→ What is expected: Your output must consist solely of the lines from the one containing "TextureInfo.getVulkanTextureInfo sampleVulkanInfo sampleVkInfo'" through the end of the records, reproduced exactly.
==*==
(** X3: the assertion of the private accessor [vulkanTextureSpec] holds
    exactly when [getVulkanTextureInfo] returns true, and then the extracted
    info is the one rebuilt from the spec the accessor returns, the sample
    count and the mipmapped state. *)
Theorem X3_vulkanTextureSpec_agrees :
  forall (i : TextureInfo.t) (out : VulkanTextureInfo),
    (TextureInfoAccess.vulkanTextureSpec i = None
     <-> (TextureInfo.getVulkanTextureInfo i out).1 = false)
    /\ (forall s : VulkanTextureSpec,
          TextureInfoAccess.vulkanTextureSpec i = Some s ->
          TextureInfo.getVulkanTextureInfo i out
          = (true, VulkanTextureSpecToTextureInfo s
                     (TextureInfo.numSamples i) (TextureInfo.mipmapped i))).
Proof.
  intros i out.
  unfold TextureInfoAccess.vulkanTextureSpec, TextureInfo.getVulkanTextureInfo,
    TextureInfo.isValid, TextureInfo.numSamples, TextureInfo.mipmapped.
  destruct (TextureInfo.fValid i),
    (bool_decide (TextureInfo.fBackend i = kVulkan)); simpl.
  - split; [split; discriminate |]. intros s [= <-]. reflexivity.
  - split; [split; reflexivity | discriminate].
  - split; [split; reflexivity | discriminate].
  - split; [split; reflexivity | discriminate].
Qed.

(** X4: a [BackendTexture] built by the private constructor reports the
    dimensions and the info it was given, and is valid exactly when that info
    is; built from an info of the private [TextureInfo] constructor it is
    valid and of the backend that info was tagged with, whatever the two
    payloads are. *)
Theorem X4_BackendTexture_make_accessors :
  forall (dimensions : SkISize) (info : TextureInfo.t) (textureData : list Z),
    BackendTexture.dimensions (BackendTexture.make dimensions info textureData)
    = dimensions
    /\ BackendTexture.info (BackendTexture.make dimensions info textureData) = info
    /\ BackendTexture.isValid (BackendTexture.make dimensions info textureData)
       = TextureInfo.isValid info
    /\ BackendTexture.backend (BackendTexture.make dimensions info textureData)
       = TextureInfo.backend info
    /\ (forall (backend : BackendApi) (sampleCount : uint32_t) (mipped : Mipmapped)
               (isProtected : Protected) (data : list Z),
          BackendTexture.isValid
            (BackendTexture.make dimensions
               (TextureInfo.make backend sampleCount mipped isProtected data)
               textureData) = true
          /\ BackendTexture.backend
               (BackendTexture.make dimensions
                  (TextureInfo.make backend sampleCount mipped isProtected data)
                  textureData) = backend).
Proof.
  intros dimensions info textureData.
  do 4 (split; [reflexivity |]).
  intros backend sampleCount mipped isProtected data. split; reflexivity.
Qed.

(** X5: [getVulkanTextureInfo] reads the validity flag, the backend tag, the
    sample count, the mipmapped state and the union, and nothing else: two
    infos that agree on these give the same result, whatever their protected
    state and the payload of their container. *)
Theorem X5_getVulkanTextureInfo_reads :
  forall (i j : TextureInfo.t) (out : VulkanTextureInfo),
    TextureInfo.fValid i = TextureInfo.fValid j ->
    TextureInfo.fBackend i = TextureInfo.fBackend j ->
    TextureInfo.fSampleCount i = TextureInfo.fSampleCount j ->
    TextureInfo.fMipmapped i = TextureInfo.fMipmapped j ->
    TextureInfo.fSpecUnion i = TextureInfo.fSpecUnion j ->
    TextureInfo.getVulkanTextureInfo i out = TextureInfo.getVulkanTextureInfo j out.
Proof.
  intros i j out Hv Hb Hs Hm Hu.
  unfold TextureInfo.getVulkanTextureInfo, TextureInfo.isValid, TextureInfo.fVkSpec.
  rewrite Hv, Hb, Hs, Hm, Hu. reflexivity.
Qed.

(** The sample Vulkan info and the one that differs from it in the protected
    state and the container payload are distinct and extract to the same
    native info. *)
Lemma X5_getVulkanTextureInfo_reads_witness :
  sampleVulkanInfo <> sampleProtectedVulkanInfo
  /\ TextureInfo.getVulkanTextureInfo sampleVulkanInfo sampleVkInfo'
     = TextureInfo.getVulkanTextureInfo sampleProtectedVulkanInfo sampleVkInfo'.
Proof.
  split.
  - discriminate.
  - apply (X5_getVulkanTextureInfo_reads sampleVulkanInfo sampleProtectedVulkanInfo
             sampleVkInfo'); reflexivity.
Defined.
==*==
→ Exercise answer:
  /\ TextureInfo.getVulkanTextureInfo sampleVulkanInfo sampleVkInfo'
     = TextureInfo.getVulkanTextureInfo sampleProtectedVulkanInfo sampleVkInfo'.
Proof.
  split.
  - discriminate.
  - apply (X5_getVulkanTextureInfo_reads sampleVulkanInfo sampleProtectedVulkanInfo
             sampleVkInfo'); reflexivity.
Defined.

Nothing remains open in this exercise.